É o bem contra o mal
E você de que lado está?
Estou do lado do bem
E você de que lado está?
Estou do lado do bem
Com a luz e com os anjos

Aqui fica claro o conflito que a letra procura abordar. Existe um lado, que ele considera o lado do bem, e o outro, certamente aquele identificado com as torturas, censura etc.

Mataram um menino
Tinha arma de verdade
Tinha arma nenhuma
Tinha arma de brinquedo

Aqui, uma referência à pobreza  e à violência que levam ao assassinato de milhares de pessoas todos os anos. Deve-se lembrar de que aquele período viu uma ascensão vertiginosa de esquadrões da morte e de grupos paramilitares que atuavam à sombra da lei.
A discussão dos dois últimos versos reflete a disputa na sociedade entre os que apoiam um lado e o outro, na forma da estrofe anterior.

Eu tenho autorama
Eu tenho Hanna-Barbera
Eu tenho pera, uva e maçã
Eu tenho Guanabara
E modelos Revell

Os versos acima fazem oposição àqueles abordados anteriormente: aqui se trata de um menino rico, cujos pais podem comprar para ele os brinquedos mais caros, frutas de clima temperado e outros objetos que traduzem status social. Uma pequena parcela da sociedade, de fato, ascendeu, ao contrário da maioria, vitimada pelo aumento extraordinário da desigualdade social.
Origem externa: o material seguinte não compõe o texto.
Definition reservedHeader (kv : string * list string) : HttpHeader :=
  {| h_Name := kv.1; h_Value := join "," kv.2 |}.

(** The headers of each entry after [augmentHttpHeaders]. *)
Definition augmentHttpHeaders (reserved : list (string * list string)) (entries : list (list HttpHeader))
    : list (list HttpHeader) :=
  augment_loop reserved (map reservedHeader reserved) entries.
End script.

(** ** A lexer for JavaScript

    It separates code from comments and literals, and checks that brackets match.
    A literal in simple or double quotes ends on its line.  The code is collected
    without the contents of literals and comments; a slash that does not start a
    line comment is refused (the template has no division and no regular expression
    literal). *)
Inductive mode := Code | Slash | Comment | Str (q : ascii) | Esc (q : ascii).
Definition lexState : Type := mode * list ascii * list ascii.

Definition opening (a : ascii) : option ascii :=
  match code a with 40%N => Some ")"%char | 91%N => Some "]"%char | 123%N => Some "}"%char | _ => None end.
Definition isQuote (a : ascii) : bool :=
  match code a with 39%N | 34%N | 96%N => true | _ => false end.
Definition isClosing (a : ascii) : bool :=
  match code a with 41%N | 93%N | 125%N => true | _ => false end.
Definition isNewline (a : ascii) : bool :=
  match code a with 10%N | 13%N => true | _ => false end.

Definition lexStep (a : ascii) (st : lexState) : option lexState :=
  let '(m, stack, c) := st in
  match m with
  | Code =>
      if isQuote a then Some (Str a, stack, a :: c)
      else if Ascii.eqb a "/" then Some (Slash, stack, c)
      else
        match opening a with
        | Some b => Some (Code, b :: stack, a :: c)
        | None =>
            if isClosing a then
              match stack with
              | b :: stack => if Ascii.eqb a b then Some (Code, stack, a :: c) else None
              | [] => None
              end
            else Some (Code, stack, a :: c)
        end
  | Slash => if Ascii.eqb a "/" then Some (Comment, stack, c) else None
  | Comment => if isNewline a then Some (Code, stack, a :: c) else Some st
  | Str q =>
      if Ascii.eqb a q then Some (Code, stack, a :: c)
      else if Ascii.eqb a "092" then Some (Esc q, stack, c)
      else if isNewline a && negb (Ascii.eqb q "`") then None
      else Some st
  | Esc q => Some (Str q, stack, c)
  end.
Arguments lexStep a st : simpl never.
Fixpoint run (l : list ascii) (st : lexState) : option lexState :=
  match l with [] => Some st | a :: l => st ← lexStep a st; run l st end.

(** The code of a whole program: it ends outside literals, all brackets closed. *)
Definition lex (l : list ascii) : option (list ascii) :=
  match run l (Code, [], []) with
  | Some (Code, [], c) => Some (rev c)
  | _ => None
  end.

(** ** Simulation of texts

    [Sim m s m' s' x y]: from mode [m] and brackets [s] both texts lex to mode [m']
    and brackets [s'], with the same code. *)
Definition Sim (m : mode) (s : list ascii) (m' : mode) (s' : list ascii) (x y : list ascii) : Prop :=
  ∃ w, run x (m, s, []) = Some (m', s', w) ∧ run y (m, s, []) = Some (m', s', w).

Lemma run_app x y st : run (x ++ y) st = run x st ≫= run y.
Proof.
  revert st. induction x as [|a x IH]; intros st; [done|]. simpl.
  destruct (lexStep a st); simpl; auto.
Qed.

Lemma lexStep_frame a m s c m' s' c' t k :
  lexStep a (m, s, c) = Some (m', s', c') → lexStep a (m, s ++ t, c ++ k) = Some (m', s' ++ t, c' ++ k).
Proof.
  unfold lexStep. intros H.
  destruct m; simpl in *; repeat case_match; simplify_eq/=; first [done|congruence].
Qed.
Lemma run_frame x m s c m' s' c' t k :
  run x (m, s, c) = Some (m', s', c') → run x (m, s ++ t, c ++ k) = Some (m', s' ++ t, c' ++ k).
Proof.
  revert m s c. induction x as [|a x IH]; simpl; intros m s c H; [by simplify_eq|].
  apply bind_Some in H as ([[m1 s1] c1] & H1 & H2). rewrite (lexStep_frame _ _ _ _ _ _ _ t k H1).
  simpl. by apply IH.
Qed.

Lemma Sim_app m s m1 s1 m2 s2 x x' y y' :
  Sim m s m1 s1 x x' → Sim m1 s1 m2 s2 y y' → Sim m s m2 s2 (x ++ y) (x' ++ y').
Proof.
  intros (w1 & Hx & Hx') (w2 & Hy & Hy'). exists (w2 ++ w1).
  rewrite !run_app, Hx, Hx'. simpl.
  assert (H := run_frame _ _ _ _ _ _ _ [] w1 Hy). assert (H' := run_frame _ _ _ _ _ _ _ [] w1 Hy').
  rewrite !app_nil_r in H, H'. by split.
Qed.
Lemma Sim_frame m s m' s' x y t : Sim m s m' s' x y → Sim m (s ++ t) m' (s' ++ t) x y.
Proof.
  intros (w & H1 & H2). exists w.
  apply (run_frame _ _ _ _ _ _ _ t []) in H1, H2. rewrite !app_nil_r in H1, H2. by split.
Qed.
Lemma Sim_code x y s : Sim Code [] Code [] x y → Sim Code s Code s x y.
Proof. apply (Sim_frame Code [] Code [] x y s). Qed.

#[export] Instance Sim_sym m s m' s' : Symmetric (Sim m s m' s').
Proof. intros x y (w & H1 & H2). by exists w. Qed.
#[export] Instance Sim_trans m s m' s' : Transitive (Sim m s m' s').
Proof. intros x y z (w & H1 & H2) (w' & H3 & H4). exists w. split; congruence. Qed.
Lemma Sim_refl m s m' s' w x : run x (m, s, []) = Some (m', s', w) → Sim m s m' s' x x.
Proof. intros H. by exists w. Qed.
Lemma Sim_nil m s : Sim m s m s [] [].
Proof. by exists []. Qed.

(** The same code, and no literal or bracket left open. *)
Lemma Sim_lex x y : Sim Code [] Code [] x y → is_Some (lex x) ∧ lex x = lex y.
Proof. intros (w & H1 & H2). unfold lex. rewrite H1, H2. eauto. Qed.

(** ** Texts inside a literal *)

Definition delimiter (q : ascii) : Prop := q = quote ∨ q = "034"%char.
Definition InStr (x : list ascii) : Prop :=
  ∀ q, delimiter q → run x (Str q, [], []) = Some (Str q, [], []).

Definition plainChar (a : ascii) : bool :=
  negb (isQuote a) && negb (Ascii.eqb a "092") && negb (isNewline a).
Definition plain (l : list ascii) : Prop := Forall (λ a, plainChar a = true) l.

Lemma InStr_nil : InStr [].
Proof. by intros q Hq. Qed.
Lemma InStr_app x y : InStr x → InStr y → InStr (x ++ y).
Proof. intros Hx Hy q Hq. rewrite run_app, Hx by done. by apply Hy. Qed.
Lemma InStr_plain x : plain x → InStr x.
Proof.
  intros H q Hq. induction H as [|a x Ha _ IH]; [done|].
  unfold plainChar in Ha. apply andb_true_iff in Ha as [[Hq1 Hb]%andb_true_iff Hn].
  apply negb_true_iff in Hq1, Hb, Hn. simpl. unfold lexStep at 1. rewrite Hb, Hn.
  destruct (Ascii.eqb_spec a q) as [->|]; [|done]. destruct Hq as [->| ->]; done.
Qed.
O Brasil é o país do futuro
O Brasil é o país do futuro
O Brasil é o país do futuro
O Brasil é o país

Aqui, a repetição da frase de Stefan Zweig, que serviu de título a sua obra escrita nestes “tristes trópicos” (frase de Levy-Stauss). Embora surrada, ainda suscita alguma esperança nesses tupiniquins.

Em toda e qualquer situação
Eu quero tudo pra cima
Pra cima, pra cima

A canção termina com uma característica bem brasileira: a alegria que tem de ser demonstrada em todos os momentos e situações. Mesmo naquelas circunstâncias mais sérias, que demandam um comportamento mais sisudo.
Afinal, esta característica dos brasileiros é positiva ou negativa para que cheguemos a esse futuro promissor? O Brasil é o país do futuro ou da alegria imotivada? É o paradoxo deixado por Renato Russo.